Myślę, że większość matek ma czasem ochotę uciec nie tyle przed dzieckiem/dziećmi, ale przed tym ogromnym ciężarem poczucia odpowiedzialności, który pojawia się wraz z chwilą, gdy dowiadujemy się, że nosimy w sobie nowe życie.

Z drugiej strony dziecko to taki ogrom miłości i uczuć, przed którym nie sposób uciec. Kiedy jeden raz spojrzymy na swoje dziecko już nigdy nie będziemy w stanie go zapomnieć. Każda kobieta wie, że jej rola matki jest tą najważniejszą w jej życiu. Żadna praca nie jest w stanie dać takiej satysfakcji jaką daje opieka nad dzieckiem, jego uśmiech, słowa, dotyk.

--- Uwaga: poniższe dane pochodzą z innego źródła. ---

(* ===== verification/Database.v ===== *)
(** The relational database behind [repository.Store].

    The tables of src/internal/db/migrations are lists of rows; a statement is
    one step on the database state.  A statement may fail for reasons the code
    cannot see (lost connection, cancelled context, invalid cast): [env_fault]
    chooses which ones, so a theorem over every environment covers every failure
    pattern.  A failed statement has no effect. *)
From S2P Require Import Prelude GoStrings.

(** * The environment of a run *)

Inductive Driver := Postgres | SQLite.

(** A value of a [map[string]any] the code builds for the audit log. *)
Inductive JSON := JStr (s : str) | JInt (z : Z) | JBool (b : bool) | JStrs (l : list str) | JNull.
Definition Meta : Type := list (str * JSON).

(** What the outside decides: the clock and [gen_random_uuid()] at the n-th
    statement, the statements that fail, random tokens, and the library
    functions the code only calls (argon2id, the jsonb normal form of a
    metadata map).  Times are in nanoseconds.

    [env_as_uuid] is the cast [$n::uuid] of an id a request spells: Postgres accepts
    several spellings of a uuid (upper case, braces, no hyphens) and compares the
    values, here their canonical spelling; SQLite drops the cast and compares the text.
    A text that is no uuid makes the statement fail, which is one of the failures
    [env_fault] may give it.  The ids the database generates are canonical.
    [env_inet] is the cast to [inet] in the same way; [None] is a text Postgres
    rejects. *)
Class Env := {
  env_driver : Driver;
  env_fault : nat -> option str;
  env_now : nat -> Z;
  env_uuid : nat -> str;
  env_token : nat -> option str;
  env_hash_password : nat -> str -> option str;
  env_verify_password : str -> str -> option bool;
  env_jsonb : Meta -> str;
  env_as_uuid : str -> str;
  env_as_uuid_gen : forall n, env_as_uuid (env_uuid n) = env_uuid n;
  env_inet : str -> option str
}.
(** An id in the spelling the database gives it. *)
Definition canonical {ENV : Env} (id : str) : Prop := env_as_uuid id = id.
(* ===== verification/AccountStore.v ===== *)
(** src/internal/repository, the tables behind accounts and access: api_tokens.go,
    scim_tokens.go, signup.go, identities.go, policies.go, branding.go.

    As in Repository.v, one definition per method of [repository.Store].  The address
    of a sign-up is cast to [inet]: a text Postgres rejects fails the statement, which
    the rate guard of a sign-up ignores. *)
From Stdlib Require Import Ascii.
From S2P Require Import Prelude GoStrings Database Repository.

Module AccountStore.
Section AccountStore.
Context {ENV : Env}.
Import Store.

(** * api_tokens.go *)

Definition CreateAPIToken (userID orgID name tokenHash lastFour : str) (expiresAt : option Z)
    : M DB DBErr str :=
  mapErr (wrapDB "repository: create api token: ")
    (insert
       (fun n d => negb (has_id at_ID (env_uuid n) (all_rows (api_tokens d)))
                   && has_id u_ID userID (all_rows (users d))
                   && opt_ref org_ID orgID (all_rows (orgs d))
                   && negb (has_id at_TokenHash tokenHash (all_rows (api_tokens d))))
       (fun n d => (env_uuid n,
          set_api_tokens (add_live (mkAPIToken (env_uuid n) userID orgID name tokenHash lastFour
                                      [] expiresAt None (env_now n)) (api_tokens d)) d))).

Definition unexpired (now : Z) (t : APIToken) : bool :=
  match at_ExpiresAt t with None => true | Some e => (now <? e)%Z end.

Definition token_user (now : Z) (tokenHash : str) (d : DB) : option User :=
  head (t ← where_ (fun t => (at_TokenHash t =s tokenHash) && unexpired now t)
              (live (api_tokens d));
        where_ (fun u => u_ID u =s at_UserID t) (live (users d))).

(** The time stamp update is best effort. *)
Definition GetUserByAPIToken (tokenHash : str) : M DB DBErr User :=
  let! u := mapErr (wrapDB "repository: get api token: ")
    (query_row (fun n d => set_u_EmailVerified false <$> token_user (env_now n) tokenHash d)) in
  let! _ := attempt (exec (fun n d => set_api_tokens
    (upd_all (fun t => at_TokenHash t =s tokenHash)
       (set_at_LastUsedAt (Some (env_now n))) (api_tokens d)) d)) in
  ret u.

(** The scopes travel as one comma-separated string. *)
Definition read_scopes (t : APIToken) : list str :=
  let scopes := Join (at_Scopes t) "," in
  if scopes =s "" then [] else Split scopes ","%char.

Definition ListAPITokens (userID : str) : M DB DBErr (list (APIToken * list str)) :=
  mapErr (wrapDB "repository: list api tokens: ")
    (query (fun _ d => map (fun t => (t, read_scopes t)) (desc at_CreatedAt
       (where_ (fun t => at_UserID t =s userID) (live (api_tokens d)))))).

Definition SoftDeleteAPIToken (id userID : str) : M DB DBErr unit :=
  exec (fun n d => set_api_tokens
    (del_live (env_now n) (fun t => (at_ID t =s env_as_uuid id) && (at_UserID t =s userID))
       (api_tokens d)) d).

(** * scim_tokens.go *)

Definition CreateSCIMToken (orgID name tokenHash lastFour : str) : M DB DBErr str :=
  mapErr (wrapDB "repository: create scim token: ")
    (insert
       (fun n d => negb (has_id sct_ID (env_uuid n) (all_rows (scim_tokens d)))
                   && has_id org_ID orgID (all_rows (orgs d))
                   && negb (has_id sct_TokenHash tokenHash (live (scim_tokens d))))
       (fun n d => (env_uuid n,
          set_scim_tokens (add_live (mkSCIMToken (env_uuid n) orgID name tokenHash lastFour
                                       (env_now n) None) (scim_tokens d)) d))).

Definition ListSCIMTokens (orgID : str) : M DB DBErr (list SCIMToken) :=
  mapErr (wrapDB "repository: list scim tokens: ")
    (query (fun _ d => desc sct_CreatedAt
       (where_ (fun t => sct_OrgID t =s orgID) (live (scim_tokens d))))).

Definition RevokeSCIMToken (orgID id : str) : M DB DBErr unit :=
  let p t := (sct_ID t =s env_as_uuid id) && (sct_OrgID t =s orgID) in
  mapErr (wrapDB "repository: revoke scim token: ")
    (affecting (fun d => exists_ p (live (scim_tokens d)))
       (fun n d => set_scim_tokens (del_live (env_now n) p (scim_tokens d)) d)).

(** [UPDATE ... RETURNING org_id] *)
Definition ResolveSCIMOrg (tokenHash : str) : M DB DBErr str :=
  let p t := sct_TokenHash t =s tokenHash in
  mapErr (wrapDB "repository: resolve scim org: ")
    (stmt (fun n d =>
       match head (where_ p (live (scim_tokens d))) with
       | None => inl ErrNotFound
       | Some t => inr (sct_OrgID t,
           set_scim_tokens (upd_live p (set_sct_LastUsedAt (Some (env_now n)))
                              (scim_tokens d)) d)
       end)).

(** * signup.go *)

Definition CreateEmailVerification (userID tokenHash : str) (expiresAt : Z) : M DB DBErr unit :=
  mapErr (wrapDB "repository: create email verification: ")
    (insert
       (fun n d => negb (has_id ev_ID (env_uuid n) (email_verifications d))
                   && has_id u_ID userID (all_rows (users d))
                   && negb (has_id ev_TokenHash tokenHash (email_verifications d)))
       (fun n d => (tt, set_email_verifications (email_verifications d ++
          [mkEmailVerification (env_uuid n) userID tokenHash expiresAt None]) d))).

Definition consumable (now : Z) (tokenHash : str) (v : EmailVerification) : bool :=
  (ev_TokenHash v =s tokenHash) && bool_decide (ev_ConsumedAt v = None)
  && (now <? ev_ExpiresAt v)%Z.

Definition ConsumeEmailVerification (tokenHash : str) : M DB DBErr str :=
  transact
    (let! userID := mapErr (wrapDB "repository: consume verification: ")
       (stmt (fun n d =>
          let p := consumable (env_now n) tokenHash in
          match head (where_ p (email_verifications d)) with
          | None => inl ErrNotFound
          | Some v => inr (ev_UserID v,
              set_email_verifications
                (upd_rows p (set_ev_ConsumedAt (Some (env_now n))) (email_verifications d)) d)
          end)) in
     do! mapErr (wrapDB "repository: mark verified: ")
       (exec (fun _ d => set_users
          (upd_all (fun u => u_ID u =s userID) (set_u_EmailVerified true) (users d)) d)) in
     ret userID)
    "repository: verify begin: " "repository: verify commit: ".

(** [$1::inet] of a text that is no address: the statement fails. *)
Definition inet_syntax : DBErr := DBFail "invalid input syntax for type inet".

(** [ip = a], for an address [a]: a NULL address never matches. *)
Definition recent_signup (a : str) (since : Z) (r : SignupAttempt) : bool :=
  negb (sa_IP r =s "") && (sa_IP r =s a) && (since <=? sa_CreatedAt r)%Z.

Definition CountRecentSignups (ip : str) (since : Z) : M DB DBErr nat :=
  mapErr (wrapDB "repository: count signups: ")
    (stmt (fun _ d =>
       match env_inet ip with
       | Some a => inr (length (where_ (recent_signup a since) (signup_attempts d)), d)
       | None => inl inet_syntax
       end)).

(** [NULLIF($1,'')::inet]: the empty text is NULL, which the row has as the empty
    string. *)
Definition nullif_inet (ip : str) : option str := if ip =s "" then Some "" else env_inet ip.

(** The error is dropped inside the method. *)
Definition RecordSignupAttempt (ip email : str) : M DB DBErr unit :=
  let! _ := attempt (stmt (fun n d =>
    match nullif_inet ip with
    | Some a => inr (tt, set_signup_attempts
                           (signup_attempts d ++ [mkSignupAttempt a email (env_now n)]) d)
    | None => inl inet_syntax
    end)) in
  ret tt.

Definition UnverifiedUserByEmail (email : str) : M DB DBErr str :=
  mapErr (wrapDB "repository: unverified user: ")
    (query_row (fun _ d => u_ID <$> head
       (where_ (fun u => same_email email u && negb (u_EmailVerified u)) (live (users d))))).

(** * identities.go *)

Definition identity_of (provider subject : str) (i : UserIdentity) : bool :=
  (ui_Provider i =s provider) && (ui_Subject i =s subject).

Definition GetUserByExternalIdentity (provider subject : str) : M DB DBErr User :=
  let! userID := mapErr (wrapDB "repository: get user by identity: ")
    (query_row (fun _ d => ui_UserID <$>
       head (where_ (identity_of provider subject) (user_identities d)))) in
  GetUserByID userID.

Definition LinkIdentity (userID provider subject : str) : M DB DBErr unit :=
  mapErr (wrapDB "repository: link identity: ")
    (insert
       (fun _ d => has_id u_ID userID (all_rows (users d)))
       (fun _ d => (tt,
          if exists_ (identity_of provider subject) (user_identities d) then d
          else set_user_identities
                 (user_identities d ++ [mkUserIdentity userID provider subject]) d))).

(** * policies.go *)

(** repository.Policy *)
Record Policy := mkPolicy {
  p_ID : str; p_Name : str; p_Template : str; p_Config : gmap str str; p_Enabled : bool;
  p_Roles : list str; p_CreatedAt : Z }.
(** authz.Policy *)
Record AuthzPolicy := mkAuthzPolicy {
  ap_Name : str; ap_Template : str; ap_Roles : list str; ap_Config : gmap str str }.

(** the enumeration [org_member_role] *)
Definition org_member_role (role : str) : bool :=
  bool_decide (role ∈ ["owner"; "admin"; "member"; "viewer"]).

Definition is_binding (policyID role : str) (b : PolicyBinding) : bool :=
  (pb_PolicyID b =s policyID) && (pb_Role b =s role).

Definition bind_role (policyID role : str) : M DB DBErr unit :=
  mapErr (wrapDB "repository: bind policy role: ")
    (insert
       (fun _ d => org_member_role role && has_id pol_ID policyID (policies d))
       (fun _ d => (tt,
          if exists_ (is_binding policyID role) (policy_bindings d) then d
          else set_policy_bindings (policy_bindings d ++ [mkPolicyBinding policyID role]) d))).

(** The policy and its bindings are separate statements, outside a transaction. *)
Definition CreatePolicy (orgID name template : str) (config : gmap str str) (roles : list str)
    : M DB DBErr str :=
  let! id := mapErr (wrapDB "repository: create policy: ")
    (insert
       (fun n d => negb (has_id pol_ID (env_uuid n) (policies d))
                   && has_id org_ID orgID (all_rows (orgs d)))
       (fun n d => (env_uuid n, set_policies (policies d ++
          [mkPolicyRow (env_uuid n) orgID name template config true (env_now n)]) d))) in
  do! forM_ roles (bind_role id) in
  ret id.

Definition org_policy (orgID id : str) (p : PolicyRow) : bool :=
  (pol_ID p =s env_as_uuid id) && (pol_OrgID p =s orgID).

Definition SetPolicyEnabled (orgID id : str) (enabled : bool) : M DB DBErr unit :=
  mapErr (wrapDB "repository: set policy enabled: ")
    (affecting (fun d => exists_ (org_policy orgID id) (policies d))
       (fun _ d => set_policies
          (upd_rows (org_policy orgID id) (set_pol_Enabled enabled) (policies d)) d)).

Definition DeletePolicy (orgID id : str) : M DB DBErr unit :=
  mapErr (wrapDB "repository: delete policy: ")
    (affecting (fun d => exists_ (org_policy orgID id) (policies d))
       (fun _ d => set_policy_bindings
          (del_rows (fun b => pb_PolicyID b =s env_as_uuid id) (policy_bindings d))
          (set_policies (del_rows (org_policy orgID id) (policies d)) d))).

Definition policy_of (d : DB) (p : PolicyRow) : Policy :=
  mkPolicy (pol_ID p) (pol_Name p) (pol_Template p) (pol_Config p) (pol_Enabled p)
    (map pb_Role (where_ (fun b => pb_PolicyID b =s pol_ID p) (policy_bindings d)))
    (pol_CreatedAt p).

(** The query aggregates the roles with [array_agg]. *)
Definition ListPolicies (orgID : str) : M DB DBErr (list Policy) :=
  mapErr (wrapDB "repository: list policies: ")
    (pg_only (query (fun _ d => map (policy_of d) (desc pol_CreatedAt
       (where_ (fun p => pol_OrgID p =s orgID) (policies d)))))).

Definition EnabledPoliciesForAuthz (orgID : str) : M DB DBErr (list AuthzPolicy) :=
  let! rows := ListPolicies orgID in
  ret (map (fun p => mkAuthzPolicy (p_Name p) (p_Template p) (p_Roles p) (p_Config p))
           (where_ p_Enabled rows)).

(** * branding.go *)

Definition GetBranding (orgID : str) : M DB DBErr Branding :=
  mapErr (wrapDB "repository: get branding: ")
    (query_row (fun _ d => head (where_ (fun b => br_OrgID b =s orgID) (org_branding d)))).

(** [lower(custom_domain) = lower($1)]: a NULL domain never matches. *)
Definition has_domain (domain : str) (b : Branding) : bool :=
  negb (br_CustomDomain b =s "") && (ToLower (br_CustomDomain b) =s ToLower domain).

Definition GetBrandingByDomain (domain : str) : M DB DBErr Branding :=
  mapErr (wrapDB "repository: get branding: ")
    (query_row (fun _ d => head (where_ (has_domain domain) (org_branding d)))).

Definition other_domain (b r : Branding) : bool :=
  negb (br_OrgID r =s br_OrgID b) && has_domain (br_CustomDomain b) r.

Definition UpsertBranding (b : Branding) : M DB DBErr unit :=
  mapErr (wrapDB "repository: upsert branding: ")
    (insert
       (fun _ d => has_id org_ID (br_OrgID b) (all_rows (orgs d))
                   && negb (exists_ (other_domain b) (org_branding d)))
       (fun _ d => (tt, set_org_branding
          (if has_id br_OrgID (br_OrgID b) (org_branding d)
           then upd_rows (fun r => br_OrgID r =s br_OrgID b) (fun _ => b) (org_branding d)
           else org_branding d ++ [b]) d))).

Definition DomainRegistered (domain : str) : M DB DBErr bool :=
  mapErr (wrapDB "repository: domain registered: ")
    (query (fun _ d => (0 <? length (where_ (has_domain domain) (org_branding d)))%nat)).

End AccountStore.
End AccountStore.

Dla żadnej pracy i dla żadnej innej osoby na świecie nie jesteśmy w stanie zrobić tak wiele, wykazać tyle siły, energii i miłości. Co za tym idzie żadna sfera naszego życia nie niesie ze sobą również tak wielkiej ilości rozczarowania i poczucia poniesionej porażki. Chcemy być perfekcyjne, a to niemożliwe. Za każdy błąd większość matek karze się wyjątkowo srogo. Każdego dnia nie możemy uwierzyć przed jak trudnym zadaniem postawiło nas życie.

Myślę, że dla każdej kobiety moment zostania matką to moment przemiany, dorastania i zmian. Kiedy raz zostaniesz matką zmienia się twoje życie, twoje postrzeganie świata i sama stajesz się inną kobietą. Na zawsze.